The annotate package

This package is made to either annotate genomes or read annotations from gbff or gff files.

It depends on the following subpackage:

formats, to write the pangenome to the HDF-5 file.

It depends on the following modules:

pangenome
genome
utils

Submodules

ppanggolin.annotate.annotate module

ppanggolin.annotate.annotate.annotatePangenome(pangenome, fastaList, tmpdir, cpu, translation_table='11', kingdom='bacteria', norna=False, overlap=True)[source]

ppanggolin.annotate.annotate.create_gene(org, contig, geneCounter, rnaCounter, ID, dbxref, start, stop, strand, gene_type, position=None, gene_name='', product='', genetic_code=11, protein_id='')[source]

ppanggolin.annotate.annotate.detect_filetype(filename)[source]: detects whether the current file is gff3, gbk/gbff or unknown. If unknown, it will raise an error

ppanggolin.annotate.annotate.getGeneSequencesFromFastas(pangenome, fasta_file)[source]

ppanggolin.annotate.annotate.launch(args)[source]

ppanggolin.annotate.annotate.launchAnnotateOrganism(pack)[source]

ppanggolin.annotate.annotate.launchReadAnno(args)[source]

ppanggolin.annotate.annotate.readAnnoFile(organism_name, filename, circular_contigs, getSeq, pseudo)[source]

ppanggolin.annotate.annotate.readAnnotations(pangenome, organisms_file, cpu, getSeq=True, pseudo=False)[source]

ppanggolin.annotate.annotate.read_org_gbff(organism, gbff_file_path, circular_contigs, getSeq, pseudo=False)[source]: reads a gbff file and fills Organism, Contig and Genes objects based on information contained in this file

ppanggolin.annotate.annotate.read_org_gff(organism, gff_file_path, circular_contigs, getSeq, pseudo=False)[source]

ppanggolin.annotate.annotate.syntaSubparser(subparser)[source]

ppanggolin.annotate.synta module

ppanggolin.annotate.synta.annotate_organism(orgName, fileName, circular_contigs, code, kingdom, norna, tmpdir, overlap)[source]: Function to annotate a single organism

ppanggolin.annotate.synta.get_dna_sequence(contigSeq, gene)[source]

ppanggolin.annotate.synta.launch_aragorn(fnaFile, org)[source]: launches Aragorn to annotate tRNAs. Takes a fna file name and a locustag to give an ID to the found genes. returns the annotated genes in a list of gene objects.

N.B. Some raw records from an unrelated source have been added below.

Lemma restore_lookup (cols : gmap string Collection) (backup : gmap string bool) n :
  map_fold (λ name was_hidden cols,
              alter (col_with_hide_viewport was_hidden) name cols) cols backup !! n
  = match backup !! n with
    | Some b => col_with_hide_viewport b <$> cols !! n
    | None => cols !! n
    end.
Proof.
  revert n.
  apply (map_fold_weak_ind
           (λ (r : gmap string Collection) (m : gmap string bool),
              ∀ n, r !! n = match m !! n with
                            | Some b => col_with_hide_viewport b <$> cols !! n
                            | None => cols !! n
                            end)).
  - intros n. by rewrite lookup_empty.
  - intros i x m r Hi IH n. destruct (decide (i = n)) as [->|Hne].
    + rewrite lookup_alter_eq, lookup_insert_eq, IH. by rewrite Hi.
    + rewrite lookup_alter_ne, lookup_insert_ne by done. apply IH.
Qed.

(** C3: when Solo runs with an active EZCollection and no backup stored,
    it finishes, it leaves the set of collections as it was, the active
    collection has both [hide_viewport] and [hide_render] false, and every
    other collection has both true. *)
Theorem solo_on_isolates_active (st : Blend) (col : string) (c : Collection) :
  active_layer_collection st = Some (Named col) →
  collections st !! col = Some c →
  is_ez_collection c = true →
  scene_solo_backup st = None →
  let out := ez_toggle_solo_collection st in
  status out = FINISHED ∧
  dom (collections (final out)) = dom (collections st) ∧
  (∃ c', collections (final out) !! col = Some c' ∧
         col_hide_viewport c' = false ∧ col_hide_render c' = false) ∧
  (∀ n c', n ≠ col → collections (final out) !! n = Some c' →
           col_hide_viewport c' = true ∧ col_hide_render c' = true).
Proof.
  intros Hactive Hcol Hez Hb out. split; [|split; [|split]].
  - unfold out, ez_toggle_solo_collection.
    by rewrite (active_ez_collection_eq st col c), Hb.
  - apply set_eq. intros n. rewrite !elem_of_dom. unfold out.
    rewrite (solo_on_lookup st col c) by done. by rewrite fmap_is_Some.
  - exists (set_visibility true c). unfold out.
    rewrite (solo_on_lookup st col c), Hcol by done. simpl.
    by rewrite bool_decide_eq_true_2.
  - intros n c' Hne. unfold out.
    rewrite (solo_on_lookup st col c) by done.
    rewrite bool_decide_eq_false_2 by done.
    destruct (collections st !! n); intros [= <-]. done.
Qed.

Lemma solo_on_isolates_active_witness :
  let out := ez_toggle_solo_collection solo_scene in
  status out = FINISHED ∧
  dom (collections (final out)) = dom (collections solo_scene) ∧
  (∃ c', collections (final out) !! "COL_A" = Some c' ∧
         col_hide_viewport c' = false ∧ col_hide_render c' = false) ∧
  (∀ n c', n ≠ "COL_A" → collections (final out) !! n = Some c' →
           col_hide_viewport c' = true ∧ col_hide_render c' = true).
Proof.
  apply (solo_on_isolates_active solo_scene "COL_A"
           (mkCollection false false (Some "Pivot_COL_A") "COLOR_02"
              ["Cube"; "Pivot_COL_A"] [])); reflexivity.
Defined.

(** X11: Solo run twice from a state without a backup, on an active
    EZCollection that is the child of no collection, finishes, removes the
    backup key, and gives every collection that was there at solo-on its
    [hide_viewport] back.  (Solo-on hides every collection but the active
    one; were the active one inside another, the host would no longer
    show it and would make the master collection the active one.) *)
Lemma solo_twice_restores_viewport (st : Blend) (col : string) (c : Collection) :
  active_layer_collection st = Some (Named col) →
  collections st !! col = Some c →
  is_ez_collection c = true →
  scene_solo_backup st = None →
  top_level st col →
  let st1 := final (ez_toggle_solo_collection st) in
  let out := ez_toggle_solo_collection st1 in
  status out = FINISHED ∧
  scene_solo_backup (final out) = None ∧
  ∀ n c0, collections st !! n = Some c0 →
    ∃ c2, collections (final out) !! n = Some c2 ∧
          col_hide_viewport c2 = col_hide_viewport c0.
Proof.
  intros Hactive Hcol Hez Hb Htop st1 out.
  assert (active_ez_collection st1 = Some (col, set_visibility true c)) as Hact1.
  { apply active_ez_collection_eq.
    - by apply (solo_on_top_level st col c).
    - unfold st1. rewrite (solo_on_lookup st col c), Hcol by done. simpl.
      by rewrite bool_decide_eq_true_2.
    - done. }
  assert (scene_solo_backup st1 = Some (col_hide_viewport <$> collections st)) as Hb1.
  { by apply (solo_on_backup st col c). }
  unfold out, ez_toggle_solo_collection. rewrite Hact1, Hb1. simpl.
  split; [done|]. split; [done|].
  intros n c0 Hn. rewrite restore_lookup, lookup_fmap, Hn. simpl.
  unfold st1. rewrite (solo_on_lookup st col c), Hn by done. simpl.
  by eexists.
Qed.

ppanggolin.annotate.synta.launch_infernal(fnaFile, org, kingdom, tmpdir)[source]: launches Infernal in hmmer-only mode to annotate rRNAs. Takes a fna file name and a locustag to give an ID to the found genes. returns the annotated genes in a list of gene objects.

ppanggolin.annotate.synta.launch_prodigal(fnaFile, org, code)[source]: launches Prodigal to annotate CDS. Takes a fna file name and a locustag to give an ID to the found genes. returns the annotated genes in a list of gene objects.

ppanggolin.annotate.synta.overlap_filter(allGenes, contigs, overlap)[source]: Removes the CDS that overlap with RNA genes.

ppanggolin.annotate.synta.read_fasta(org, fnaFile)[source]: Reads a fna file (or stream, or string) and stores it in a dictionnary with contigs as key and sequence as value.

ppanggolin.annotate.synta.reverse_complement(seq)[source]: reverse complement the given dna sequence

ppanggolin.annotate.synta.syntaxic_annotation(org, fastaFile, norna, kingdom, code, tmpdir)[source]

Runs the different softwares for the syntaxic annotation.

Takes in the file-like object containing the uncompressed fasta sequences to annotate the number of cpus that we can use. whether to annotate rna or not the locustag to give gene IDs.

ppanggolin.annotate.synta.write_tmp_fasta(contigs, tmpdir)[source]: Writes a temporary fna formated file, and returns the file-like object. This is for the cases where the given file is compressed, then we write a temporary file for the annotation tools to read from. The file will be deleted when close() is called.